海の中道大橋事故から19年 飲酒運転がなくならない背景は?

2025/08/25 (月) 16:30

「あの事故」から19年。

記者
「福岡県庁のロビーにはこうして飲酒運転の加害者の言葉が展示されています」

「事故を起こさない自信がありましたので、少しくらいなら大丈夫という認識の甘さがあったと思います」「大事な家族を失い死にたくなった。過去は代えられない。どんなに戻りたくても戻れない」償いのメッセージ展。飲酒運転で検挙された人や事故を起こした人などの 反省、後悔の言葉がつづられています。

福岡県生活安全課 北川敬之さん
「飲酒運転は尊い命や希望ある未来を一瞬で奪い去ってしまう行為です。加害者の反省や後悔に触れることで飲酒運転の恐ろしさを分かってほしいです」

飲酒運転を巡っては海の中道大橋の事故を機に撲滅への機運が高まり事故の翌年には厳罰化されましたが。飲酒運転ゼロの実現にはほど遠い状況。その背景のひとつと考えられるのがアルコール依存症の問題です。

ASK 今成知美代表
「ニュースを見ているとアルコール依存症が背景にあるものが多いと感じます」

アルコール依存の人の支援などを行う団体の代表です。

「飲酒のコントロールが効かないのがアルコール依存症の主な症状です。コンビニの駐車場で飲んでそのまま車で行く普通の常識ではあり得ないです。こういうシチュエーション飲むか?というような事例は依存症を疑います」

「飲酒運転はいけない」と分かっていながら罪を犯してしまうケースも。

「習慣的に酒を飲んでいる人は誰でもなり得る病気です。(依存症は)意思を強く持てばいいのではなく病気の治療をする必要があります」

福岡県は飲酒運転で検挙された人にアルコール依存症の診察または専門家による指導を義務付けています。しかし、実際には検挙された人の約4割がこの診察を受けていません。このほか、県は5年以内に再び検挙された人には診察命令をだします。従わない場合5万円以下の過料を設定していますがこちらも、3割が受診していません。この状況について、専門医は。

雁の巣病院 熊谷雅之医師
「病院に行って依存症と診断されると車の運転ができなくなるかもしれないです。仕事に支障が出ます。受診してそう言われると困るから受診をしない人が多くいると推測できます。本人たちのモラルに頼っていてはだめです。どうしたら飲酒運転がなくなるか。1つはインターロッキング(アルコール・インターロック)」

アルコール・インターロックとはドライバーの呼気からアルコールを検出した場合にエンジンを始動させないようにするシステム。アメリカ・韓国などでは常習的な違反者を対象に装着を義務付けています。そして、依存症を防ぐための注意点は。

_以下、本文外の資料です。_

(** * bHealth / digihealth: windowing, sampling frequency and label analytics

    A shallow embedding of [digihealth/metrics.py] and
    [digihealth/transforms.py].

    Numbers.  The Python code computes on NumPy [float64] scalars and
    arrays.  They are modelled by [num]: an exact rational or one of the
    three IEEE special values.  Division by zero, the propagation of
    infinities and NaN, and comparisons with NaN follow IEEE 754; rounding
    is not modelled and there is a single zero (the code never produces a
    negative zero as a divisor: every divisor is either a difference of
    two timestamps or a sum started from [0]).

    Errors.  A Python exception is the [Raise] branch of [result].

    Arrays.  Windows and backing sequences are NumPy arrays of one or two
    dimensions; labels are integer codes. *)

From Stdlib Require Import ZArith QArith Qabs Qround Lia Lqa List Bool Sorted.
From stdpp Require Import base list.
Import ListNotations.

Local Open Scope Z_scope.

(** ** Python exceptions *)

Inductive exn : Type :=
| IndexError
| ZeroDivisionError
| OverflowError
| ValueError.

Inductive result (A : Type) : Type :=
| Ok (a : A)
| Raise (e : exn).
Arguments Ok {A} a.
Arguments Raise {A} e.

Definition rbind {A B} (r : result A) (k : A -> result B) : result B :=
  match r with
  | Ok a => k a
  | Raise e => Raise e
  end.

Notation "'let*' x ':=' r 'in' k" := (rbind r (fun x => k))
  (at level 10, x name, r at level 100, k at level 200).

Definition of_option {A} (e : exn) (o : option A) : result A :=
  match o with
  | Some a => Ok a
  | None => Raise e
  end.

(** ** float64 values: exact rationals with the IEEE special values *)

Inductive num : Type :=
| Fin (q : Q)
| PInf
| NInf
| NaN.

Definition fin (q : Q) : num := Fin (Qred q).
Definition num_of_Z (z : Z) : num := Fin (inject_Z z).
Definition num_of_nat (n : nat) : num := num_of_Z (Z.of_nat n).

Definition Qis0 (q : Q) : bool := Qeq_bool q 0.
Definition Qltb (a b : Q) : bool := negb (Qle_bool b a).

Definition num_isnan (a : num) : bool :=
  match a with NaN => true | _ => false end.

Definition num_opp (a : num) : num :=
  match a with
  | Fin q => fin (- q)
  | PInf => NInf
  | NInf => PInf
  | NaN => NaN
  end.

Definition num_add (a b : num) : num :=
  match a, b with
  | NaN, _ | _, NaN => NaN
  | PInf, NInf | NInf, PInf => NaN
  | PInf, _ | _, PInf => PInf
  | NInf, _ | _, NInf => NInf
  | Fin x, Fin y => fin (x + y)
  end.

Definition num_sub (a b : num) : num := num_add a (num_opp b).

(** Sign of a value, zero counting as positive: [true] for negative. *)
Definition num_neg (a : num) : bool :=
  match a with
  | Fin q => Qltb q 0
  | NInf => true
  | _ => false
  end.
(** * RenderDocMCP: the action-tree serializer and the frame summary

    A shallow embedding of
    - [Serializers.serialize_flags] and [Serializers.serialize_actions]
      (renderdoc_extension/utils/serializers.py),
    - [Helpers.flatten_actions] and [Helpers.count_children]
      (renderdoc_extension/utils/helpers.py),
    - the counting and top-level-marker part of
      [ActionService.get_frame_summary]
      (renderdoc_extension/services/action_service.py),
    followed by the properties of the tree filter that the specification
    states about them. *)

From Stdlib Require Import ZArith List String Ascii Bool Lia Permutation.
From Stdlib Require Import DecimalString Sorted.
Import ListNotations.
Open Scope string_scope.
Open Scope list_scope.
Open Scope Z_scope.

(** ** Data model *)

(** The enumeration [rd.ActionFlags] belongs to the [renderdoc] module,
    which is not part of the repository.  The code only ever combines its
    members with [&] and [|], so the nineteen members it names are taken as
    a table of integers. *)
Record ActionFlags : Type := mkActionFlags {
  Drawcall : Z;
  Dispatch : Z;
  Clear : Z;
  PushMarker : Z;
  PopMarker : Z;
  SetMarker : Z;
  Present : Z;
  Copy : Z;
  Resolve : Z;
  GenMips : Z;
  PassBoundary : Z;
  Indexed : Z;
  Instanced : Z;
  Auto : Z;
  Indirect : Z;
  ClearColor : Z;
  ClearDepthStencil : Z;
  BeginPass : Z;
  EndPass : Z
}.

(** Modelled from the spec: the values of [rd.ActionFlags] are missing from
    the sources; the specification says that [flags] is a bitmask in which
    each bit independently represents one category.  This instance gives
    every category a bit of its own, laid out like RenderDoc's enumeration
    (action types in the low half-word, modifiers from bit 16 on).  It is
    used for concrete runs only; the general theorems quantify over the
    table. *)
Definition renderdoc_flags : ActionFlags := {|
  Clear := 0x1;
  Drawcall := 0x2;
  Dispatch := 0x4;
  SetMarker := 0x20;
  PushMarker := 0x40;
  PopMarker := 0x80;
  Present := 0x100;
  Copy := 0x400;
  Resolve := 0x800;
  GenMips := 0x1000;
  PassBoundary := 0x2000;
  Indexed := 0x10000;
  Instanced := 0x20000;
  Auto := 0x40000;
  Indirect := 0x80000;
  ClearColor := 0x100000;
  ClearDepthStencil := 0x200000;
  BeginPass := 0x400000;
  EndPass := 0x800000
|}.

#[local] Unset Elimination Schemes.

(** One recorded action.  [name] stands for
    [action.GetName(structured_file)], which the replay engine answers. *)
Inductive Action : Type := mkAction {
  eventId : Z;
  actionId : Z;
  name : string;
  flags : Z;
  numIndices : Z;
  numInstances : Z;
  children : list Action
}.

(** One serialized action: the dictionary built at the end of the loop body
    of [serialize_actions].  [item_children] is [None] when the dictionary
    has no ["children"] key. *)
Inductive Item : Type := mkItem {
  event_id : Z;
  action_id : Z;
  item_name : string;
  item_flags : list string;
  num_indices : Z;
  num_instances : Z;
  item_children : option (list Item)
}.

#[local] Set Elimination Schemes.

(** The keyword arguments of [serialize_actions] ([_in_matching_marker] is
    passed separately, as it changes along the recursion). *)
Record Config : Type := mkConfig {
  include_children : bool;
  marker_filter : option string;
  exclude_markers : option (list string);
  event_id_min : option Z;
  event_id_max : option Z;
  only_actions : bool;
  flags_filter : option (list string)
}.

(** ** Python primitives *)

(** [x & y] used as a condition: true when the result is not zero. *)
Definition has_flag (x y : Z) : bool := negb (Z.land x y =? 0).

(** [needle in hay] on strings: [needle] occurs as a contiguous substring. *)
Fixpoint contains (needle hay : string) : bool :=
  String.prefix needle hay ||
  match hay with
  | EmptyString => false
  | String _ rest => contains needle rest
  end.

(** Truth value of a list used as a condition. *)
Definition nonempty {A : Type} (l : list A) : bool :=
  match l with [] => false | _ :: _ => true end.

(** Truth value of an optional string: [None] and [""] are false. *)
Definition str_truthy (o : option string) : bool :=
  match o with
  | Some s => negb (String.eqb s "")
  | None => false
  end.

(** Truth value of an optional list: [None] and [[]] are false. *)
Definition list_truthy {A : Type} (o : option (list A)) : bool :=
  match o with
  | Some l => nonempty l
  | None => false
  end.

Definition opt_list {A : Type} (o : option (list A)) : list A :=
  match o with Some l => l | None => [] end.

Definition opt_string (o : option string) : string :=
  match o with Some s => s | None => "" end.

(** [f in set(l)] *)
Definition mem_string (f : string) (l : list string) : bool :=
  existsb (String.eqb f) l.

Section Serializers.

Variable rd : ActionFlags.

(** ** serialize_flags *)

Definition flag_map : list (Z * string) :=
  [ (Drawcall rd, "Drawcall");
    (Dispatch rd, "Dispatch");
    (Clear rd, "Clear");
    (PushMarker rd, "PushMarker");
    (PopMarker rd, "PopMarker");
    (SetMarker rd, "SetMarker");
    (Present rd, "Present");
    (Copy rd, "Copy");
    (Resolve rd, "Resolve");
    (GenMips rd, "GenMips");
    (PassBoundary rd, "PassBoundary");
    (Indexed rd, "Indexed");
    (Instanced rd, "Instanced");
    (Auto rd, "Auto");
    (Indirect rd, "Indirect");
    (ClearColor rd, "ClearColor");
    (ClearDepthStencil rd, "ClearDepthStencil");
    (BeginPass rd, "BeginPass");
    (EndPass rd, "EndPass") ].

(** The loop [for flag, name in flag_map], started with the names collected
    so far. *)
Definition collect_flags (fl : Z) (table : list (Z * string))
    (flag_names : list string) : list string :=
  fold_left
    (fun acc (entry : Z * string) =>
       if has_flag fl (fst entry) then acc ++ [snd entry] else acc)
    table flag_names.

Definition serialize_flags (fl : Z) : list string :=
  collect_flags fl flag_map [].

(** ** serialize_actions *)

Definition is_push_marker (fl : Z) : bool := has_flag fl (PushMarker rd).
Definition is_set_marker (fl : Z) : bool := has_flag fl (SetMarker rd).
Definition is_pop_marker (fl : Z) : bool := has_flag fl (PopMarker rd).
Definition is_marker (fl : Z) : bool :=
  is_push_marker fl || is_set_marker fl || is_pop_marker fl.

(** Step 1: the [continue] of the [exclude_markers] check. *)
Definition excluded (cfg : Config) (nm : string) (fl : Z) : bool :=
  list_truthy (exclude_markers cfg) && is_marker fl &&
  existsb (fun ex => contains ex nm) (opt_list (exclude_markers cfg)).

(** Step 2: the value of [in_matching] for a node, from the inherited
    [_in_matching_marker]. *)
Definition in_matching_at (cfg : Config) (inherited : bool)
    (nm : string) (fl : Z) : bool :=
  if str_truthy (marker_filter cfg) && is_push_marker fl &&
     contains (opt_string (marker_filter cfg)) nm
  then true else inherited.

(** Step 3: the value of [in_range]. *)
Definition in_range_at (cfg : Config) (eid : Z) (fl : Z) : bool :=
  if is_marker fl then true
  else
    negb (match event_id_min cfg with Some lo => eid <? lo | None => false end)
    && negb (match event_id_max cfg with Some hi => eid >? hi | None => false end).

(** Step 5: the [continue] of the [flags_filter] check. *)
Definition flags_rejected (cfg : Config) (fl : Z) : bool :=
  list_truthy (flags_filter cfg) && negb (is_marker fl) &&
  negb (existsb (fun f => mem_string f (opt_list (flags_filter cfg)))
          (serialize_flags fl)).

「少なくとも肝臓を休める休肝日を週2日以上設けることです。酒の量は1日(アルコール)20グラム程度です」

ビール中瓶は1本で1日の目安のアルコール20g。日本酒の場合は1合、ウイスキーは60ミリリットル飲むと20gに達するとされます。アルコール依存症の人は国内で100万人以上いるという推計もあり、正しい知識を身につけることも飲酒運転撲滅の一歩と言えそうです。